「オーヴァードライヴ」の巻

 映画の話。妹がなぜか数年前の映画「黄泉がえり」を観たらしく、ひどく感動したそうだ。そもそも彼女は恋愛映画というジャンルが好きで我が家にいたころも邦洋問わずに観ていた。一方のわたしはといえば専ら娯楽を求めており、恋愛映画などはほとんど琴線に触れない。が、「黄泉がえり」に関してはいささか思うところがあるのだ。それは監督の塩田明彦氏である。彼の劇場映画監督としてのデビュー作をフェイバリットとしている。タイトルを「月光の囁き」という映画だ。

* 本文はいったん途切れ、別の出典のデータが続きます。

(** * GraphOptim rotation averaging: a shallow embedding

    The development follows these translation units of the repository:

    - [solver/l1_solver.h]: the ADMM solver for [min ||A x - b||_1]
      (module [L1]);
    - [rotation_averaging/irls_rotation_local_refiner.cc]: the IRLS
      refiner (module [IRLS]);
    - [rotation_averaging/lagrange_dual_rotation_estimator.cc]: the
      Lagrange-dual (SDP) estimator (module [LagrangeDual]);
    - [util/types.h]: the identifiers and the hash of a pair of them
      (modules [Types] and [PairHash]);
    - [graph/graph_cut.cc]: the Graclus graph and the normalized cut
      (module [GraphCut]).

    Conventions.  A C++ [double] is read as a real number of [R]: the
    theorems are about the formulas the code evaluates, not about
    rounding, NaN or infinities.  An [Eigen::VectorXd] is a [list R]; a
    matrix is its dimensions together with its coefficient function; an
    [std::unordered_map] is an association list in the map's iteration
    order.  A [CHECK_*] that fails, a [FindOrDie] that dies, a segment
    outside its vector, a block or a triplet outside its matrix (Eigen's
    range assertions) and a null pointer that is dereferenced are results
    of their own ([outcome]).  Classes whose code is not part of these
    files (the sparse Cholesky adapter, the SDP backends, Spectra, ceres)
    are taken as parameters of the sections that use them; the module
    [Fixture] has small concrete ones for the examples. *)

From Stdlib Require Import Reals Lra Lia List ZArith Bool Arith.
Import ListNotations.

Local Open Scope R_scope.

(* ================================================================== *)
(** * Results of a call *)
(* ================================================================== *)

Inductive outcome (A : Type) : Type :=
| Ret (a : A)            (* the call returns *)
| CheckFailed            (* a CHECK, FindOrDie or assertion aborts the process *)
| NullDereference.       (* a null unique_ptr is dereferenced *)

Arguments Ret {A} a.
Arguments CheckFailed {A}.
Arguments NullDereference {A}.
(** On the expenses of the embedding (references that resolve, items with
    a cost) the aggregation loop does not raise. *)
Lemma aggregate_total (expenses : list Expense.t) :
  exists st, aggregate expenses = Ok st.
Proof.
  destruct (aggregate_keeps (fun _ => True)) with (expenses := expenses)
    as [st [H _]]; auto.
  exists st. exact H.
Qed.

Lemma counted_consume (its : list Item.t) (r r1 : Report.t) :
  counted r -> foldM add_item its r = Ok r1 -> counted (add_total r1 (sum_cost its)).
Proof.
  intros Hr H.
  destruct (add_items_spec its r) as [r' [H' [_ [_ [_ [_ [_ Hc]]]]]]].
  rewrite H in H'. injection H' as <-.
  exact (Hc Hr).
Qed.

Lemma items_total_consume (its : list Item.t) (r r1 : Report.t) :
  items_total r -> foldM add_item its r = Ok r1 ->
  items_total (add_total r1 (sum_cost its)).
Proof.
  unfold items_total. intros Hr H.
  destruct (add_items_spec its r) as [r' [H' [_ [Ht [_ [_ [Hs _]]]]]]].
  rewrite H in H'. injection H' as <-.
  simpl. rewrite Hs, Ht, Hr. reflexivity.
Qed.

(** C10.  In the weekly report, [total_items] of every person record equals
    the number of distinct item names of the record's [items] mapping: this
    holds of the report after any sequence of expenses (the aggregation
    never raises), and every expense-processing step preserves it. *)
Theorem total_items_counts_distinct_names :
  (forall expenses,
      exists st, aggregate expenses = Ok st /\
        forall roommate_id r,
          Dict.get (report st) roommate_id = Some r ->
          Report.total_items r = distinct_names r) /\
  (forall st expense,
      Forall counted (Dict.values (report st)) ->
      exists st', process_expense st expense = Ok st' /\
        Forall counted (Dict.values (report st'))).
Proof.
  split.
  - intros expenses.
    destruct (aggregate_keeps counted counted_fresh counted_consume expenses)
      as [st [H Hall]].
    exists st. split; [exact H|].
    intros roommate_id r Hr.
    apply (Forall_values_get counted _ _ _ Hall Hr).
  - intros st expense Hall.
    apply (process_expense_keeps counted counted_fresh counted_consume st expense Hall).
Qed.

(** ** [split_expense] *)

Lemma roommate_expenses_from_keys (roster : list Roommate.t) (d : dict Split.entry)
    (k : string) :
  In k (Dict.keys
          (fold_left
             (fun d roommate =>
                Dict.set d (Roommate.id roommate)
                  {| Split.name := Roommate.name roommate; Split.amount := 0 |})
             roster d))
  <-> In k (Dict.keys d) \/ In k (map Roommate.id roster).
Proof.
  revert d. induction roster as [|p roster IH]; intros d; simpl.
  - tauto.
  - rewrite IH, in_keys_set. intuition congruence.
Qed.
(** C9.  Whenever a stage returns, its output mapping agrees with the
    input mapping on every key that is not one of the stage's published
    keys, and its keys are those of the input together with the
    published ones: the signal and confidence keys of Fundamentals and
    of Sentiment, [risk_signal] and [position_size] for the Risk
    Manager, [final_decision] for the Portfolio Manager. *)
Theorem stages_frame_preserving (data out : gmap string value) :
  (Fundamentals.fundamentals_agent data = Ok out ->
     frame data out ["fundamentals_signal"; "fundamentals_confidence"])
  /\ (Sentiment.sentiment_agent data = Ok out ->
      frame data out ["sentiment_signal"; "sentiment_confidence"])
  /\ (Risk.risk_management_agent data = Ok out ->
      frame data out ["risk_signal"; "position_size"])
  /\ (Portfolio.portfolio_management_agent data = Ok out ->
      frame data out ["final_decision"]).
Proof.
  split_and!; intros H.
  - destruct (fundamentals_agent_inv _ _ H) as (s & c & ->).
    apply frame_insert2.
  - destruct (sentiment_agent_inv _ _ H) as (s & c & ->).
    apply frame_insert2.
  - destruct (risk_management_agent_inv _ _ H) as (m & bw & brw & Hm & Hb & Hr).
    rewrite (risk_management_agent_eq _ _ _ _ Hm Hb Hr) in H.
    injection H as <-. apply frame_insert2.
  - destruct (portfolio_management_agent_inv _ _ H) as (d & ->).
    apply frame_insert1.
Qed.
(** X16. Cancelling.  For an authenticated caller and a decodable payload
    [stopMatchmakingRPC] always succeeds, whatever ticket is sent: it removes
    the caller's entry and no other, and leaves the queue as it is when the
    caller has none.  Enqueueing and then cancelling gives back the queue
    without the caller. *)
Theorem cancel_behaviour userID ticket q :
  stopMatchmakingRPC (Some userID) (Some ticket) q = (inr tt, delete userID q)
  ∧ (q !! userID = None →
     stopMatchmakingRPC (Some userID) (Some ticket) q = (inr tt, q))
  ∧ (∀ k, k ≠ userID →
          (stopMatchmakingRPC (Some userID) (Some ticket) q).2 !! k = q !! k)
  ∧ (stopMatchmakingRPC (Some userID) (Some ticket) q).2 !! userID = None
  ∧ ∀ visit host request,
      find_opponent visit (requested_mode request) userID = None →
      (stopMatchmakingRPC (Some userID) (Some ticket)
         (startMatchmakingRPC visit host (Some userID) (Some request) q).1.2).2
      = delete userID q.
Proof.
  pose proof (stop_removes_entry userID ticket q) as Hstop.
  split; [done|]. split; [|split; [|split]].
  - intros Hnone. rewrite Hstop. by rewrite delete_id.
  - intros k Hk. rewrite Hstop. simpl. by rewrite lookup_delete_ne.
  - rewrite Hstop. simpl. by rewrite lookup_delete_eq.
  - intros visit host request Hfind.
    rewrite start_without_opponent_enqueues by done.
    rewrite stop_removes_entry. simpl. by rewrite delete_insert_eq.
Qed.


(** X20. What a request creates.  Every match [startMatchmakingRPC]
    asks the host for is a "ttt_match" in the classic or the advanced mode,
    and the match [MatchInit] then builds has that mode, a board of side 3
    (classic) or 5 (advanced), no player, no move, and waits.  A
    notification is sent only when the creation succeeded: it carries the id
    and mode of the caller's response, and goes to a user other than the
    caller who is no longer in the queue. *)
Theorem requests_create_served_matches visit host ctxUser payload q now :
  (∀ module mode,
     MatchCreate module mode ∈ (startMatchmakingRPC visit host ctxUser payload q).2 →
     module = "ttt_match"
     ∧ (mode = GameModeClassic ∨ mode = GameModeAdvanced)
     ∧ ∃ m, created_match (MatchCreate module mode) now = Some m
            ∧ Match.Mode m = mode
            ∧ Match.Size m = (if decide (mode = GameModeAdvanced) then 5 else 3)
            ∧ Match.State m = GameStateWaiting
            ∧ Match.Players m = ∅
            ∧ Match.MoveCount m = 0)
  ∧ (∀ u subject id mode code persistent,
       NotificationsSend u subject id mode code persistent
         ∈ (startMatchmakingRPC visit host ctxUser payload q).2 →
       host_MatchCreate host = inl id
       ∧ (startMatchmakingRPC visit host ctxUser payload q).1.1
         = inr {| Ticket := id; resp_Mode := mode |}
       ∧ (startMatchmakingRPC visit host ctxUser payload q).1.2 !! u = None
       ∧ ctxUser ≠ Some u).
Proof.
  unfold startMatchmakingRPC.
  destruct payload as [request|]; [|by split; intros; set_solver].
  destruct ctxUser as [userID|]; [|by split; intros; set_solver].
  destruct (find_opponent visit (requested_mode request) userID) as [opp|] eqn:Hfind;
    [|by split; intros; set_solver].
  apply find_opponent_Some in Hfind as (_ & Hne & _).
  assert (∀ module mode,
            MatchCreate module mode = MatchCreate "ttt_match" (requested_mode request) →
            module = "ttt_match"
            ∧ (mode = GameModeClassic ∨ mode = GameModeAdvanced)
            ∧ ∃ m, created_match (MatchCreate module mode) now = Some m
                   ∧ Match.Mode m = mode
                   ∧ Match.Size m = (if decide (mode = GameModeAdvanced) then 5 else 3)
                   ∧ Match.State m = GameStateWaiting
                   ∧ Match.Players m = ∅
                   ∧ Match.MoveCount m = 0) as Hcreate.
  { intros module mode [= -> ->]. split; [done|].
    split; [apply requested_mode_served|]. by eexists. }
  destruct (host_MatchCreate host) as [matchID|err]; simpl; split.
  - intros module mode [Hin|Hin%list_elem_of_singleton]%elem_of_cons; [|done].
    by apply Hcreate.
  - intros u subject id mode code persistent
      [Hin|Hin%list_elem_of_singleton]%elem_of_cons; [done|].
    injection Hin as -> -> -> -> -> ->.
    split; [done|]. split; [done|]. split; [by rewrite lookup_delete_eq|].
    intros [= ->]. done.
  - intros module mode Hin%list_elem_of_singleton. by apply Hcreate.
  - intros u subject id mode code persistent Hin%list_elem_of_singleton. done.
Qed.

(** X21. The matchmaker hook.  [handleMatchmakerMatched] refuses any
    number of entries other than two, without calling the host.  With two
    entries it reads the mode from the first entry only (the second does not
    matter) and, unlike [startMatchmakingRPC], does not validate it: a string
    property "mode" is passed on as it is, anything else means classic; so
    the match created has exactly that mode, with a board of side 5 when it
    is "advanced" and of side 3 for every other string.  The result is the
    match id, or the host's failure to create the match.
    [CreateCustomMatch] passes its mode on in the same way. *)
Theorem matchmaker_hook_trusts_the_first_entry create e0 e1 now :
  (∀ entries, length entries ≠ 2%nat →
     handleMatchmakerMatched create entries
     = (inl (ExpectedTwoPlayers (length entries)), []))
  ∧ (∀ e1', handleMatchmakerMatched create [e0; e1']
            = handleMatchmakerMatched create [e0; e1])
  ∧ (∀ s, entry_Properties e0 !! "mode" = Some (PropString s) →
       (handleMatchmakerMatched create [e0; e1]).2 = [MatchCreate "ttt_match" s]
       ∧ ∃ m, created_match (MatchCreate "ttt_match" s) now = Some m
              ∧ Match.Mode m = s
              ∧ Match.Size m = (if decide (s = GameModeAdvanced) then 5 else 3))
  ∧ ((∀ s, entry_Properties e0 !! "mode" ≠ Some (PropString s)) →
     (handleMatchmakerMatched create [e0; e1]).2
     = [MatchCreate "ttt_match" GameModeClassic])
  ∧ (∀ matchID, create = inl matchID →
       (handleMatchmakerMatched create [e0; e1]).1 = inr matchID)
  ∧ (∀ err, create = inr err →
       (handleMatchmakerMatched create [e0; e1]).1 = inl (FailedToCreateMatch err))
  ∧ (∀ mode, (CreateCustomMatch create mode).2 = [MatchCreate "ttt_match" mode]
             ∧ (CreateCustomMatch create mode).1
               = match create with inl matchID => inr matchID | inr err => inl err end).
Proof.
  split; [|split; [|split; [|split; [|split; [|split]]]]].
  - intros [|a [|b [|c rest]]] Hlen; simpl in *; done.
  - done.
  - intros s Hs. simpl. rewrite Hs. split; [by destruct create|].
    eexists. split; [done|]. done.
  - intros Hs. simpl.
    destruct (entry_Properties e0 !! "mode") as [[s|]|] eqn:Hp;
      [by destruct (Hs s)|by destruct create..].
  - by intros matchID ->.
  - by intros err ->.
  - intros mode. by destruct create.
Qed.

End MatchmakingExtras.

(** * Properties of the leaderboard update *)

Module LeaderboardExtras.
Import Leaderboard.

(** X22. [UpdateLeaderboard] looks the user up and then writes: the main
    board always, the weekly board exactly when the main write succeeded,
    both writes for the given user with the given score and subscore 0 under
    the name of the first user found (empty when none was).  It succeeds
    exactly when both writes do; a failed lookup alone never fails it; and
    when the weekly write fails the error is returned although the main
    board has been written. *)
Theorem leaderboard_update_outcomes host userID score :
  ((UpdateLeaderboard host userID score).1 = None ↔
   host_write_main host = None ∧ host_write_weekly host = None)
  ∧ written (UpdateLeaderboard host userID score).2
    = "ttt_leaderboard"
      :: match host_write_main host with
         | Some _ => []
         | None => ["ttt_weekly_leaderboard"]
         end
  ∧ head (UpdateLeaderboard host userID score).2 = Some (UsersGetId [userID])
  ∧ (∀ id ownerID username sc subscore,
       LeaderboardRecordWrite id ownerID username sc subscore
         ∈ (UpdateLeaderboard host userID score).2 →
       ownerID = userID ∧ sc = score ∧ subscore = 0
       ∧ username = default "" (Username <$> head (host_UsersGetId host).1))
  ∧ (∀ err, host_write_main host = None → host_write_weekly host = Some err →
       (UpdateLeaderboard host userID score).1 = Some (FailedWeeklyLeaderboard err)
       ∧ "ttt_leaderboard" ∈ written (UpdateLeaderboard host userID score).2)
  ∧ (∀ users lookupError,
       (host_UsersGetId host).1 = users →
       UpdateLeaderboard
         {| host_UsersGetId := (users, lookupError);
            host_write_main := host_write_main host;
            host_write_weekly := host_write_weekly host |} userID score
       = UpdateLeaderboard host userID score).
Proof.
  unfold UpdateLeaderboard.
  destruct host as [[users lookup] main weekly]; simpl.
  split; [|split; [|split; [|split; [|split]]]].
  - destruct main, weekly; simpl; split; (done || by intros []).
  - by destruct main, weekly.
  - by destruct main, weekly.
  - intros id ownerID username sc subscore.
    destruct main, weekly, users; simpl;
      rewrite ?elem_of_cons, elem_of_nil; intros Hin;
      repeat (destruct Hin as [Hin|Hin]; [by simplify_eq|]); done.
  - intros err -> ->. simpl. split; [done|]. left.
  - by intros ? lookupError <-.
Qed.

End LeaderboardExtras.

 原作は喜国雅彦による同名の漫画である。正直、これを映画にしてしまうのは公序良俗に反する面が無きにしも非ずであり、しかも地上波で放映されたときは他人事ながら妙に心配したものだ(R15指定になっていたような記憶もある)。喜国氏自身が「漫画で谷崎潤一郎をやりたかった」というだけあってフィジカルにもメンタルにも嘔吐しそうなくらいに際どく描かれている。一言で表せば「愛憎」の世界だろうか。愛にしろ憎にしろ、そして例え感情でなくとも極めればどうしても美しく映える。ということは、「人間」の本質である感情の極致とは美の頂点でもあるわけだ。ゆえに、公序良俗に反する。この矛盾を、塩田監督はきっちりトレイスしていた。もちろん俳優の演技が素晴らしい(歪みっぷりが表情や仕種に満遍なく浮き出ていた)というのもあるのだろうが、原作の感触をスクリーンへ昇華させた塩田氏の手腕は目を見張るものがある。
 「月光の囁き」にはもうひとつ、陰鬱というキーワードがある。恋における大きな煩悶がそのままの濃度で行動へと移る瞬間に垣間見える漆黒である。本来はさまざまの想いがそれぞれのカラーをもって現存していたはずなのに、打ち明けられることなく内側で煮詰められて変色した恋の黒さだ。こうした恋によるアクションはもちろん「告白」だの「お付き合い」だのといった軽々しいものにはならない。詳しくは映画、あるいは漫画に触れていただきたいが、ここにあるのは極度の恋に裏打ちされた行動である。それは突き詰めることによって、当人が恋であったことさえも忘れてしまうような性質さえ持っている。良識的に表現すれば愛に最も近い恋である。「恋愛」なる熟語は、反意語同士の組み合わせだとわたしは定義しているのだが、「月光の囁き」はそれを突き崩すに充分な力を持っていた。皆様も機会があれば是非。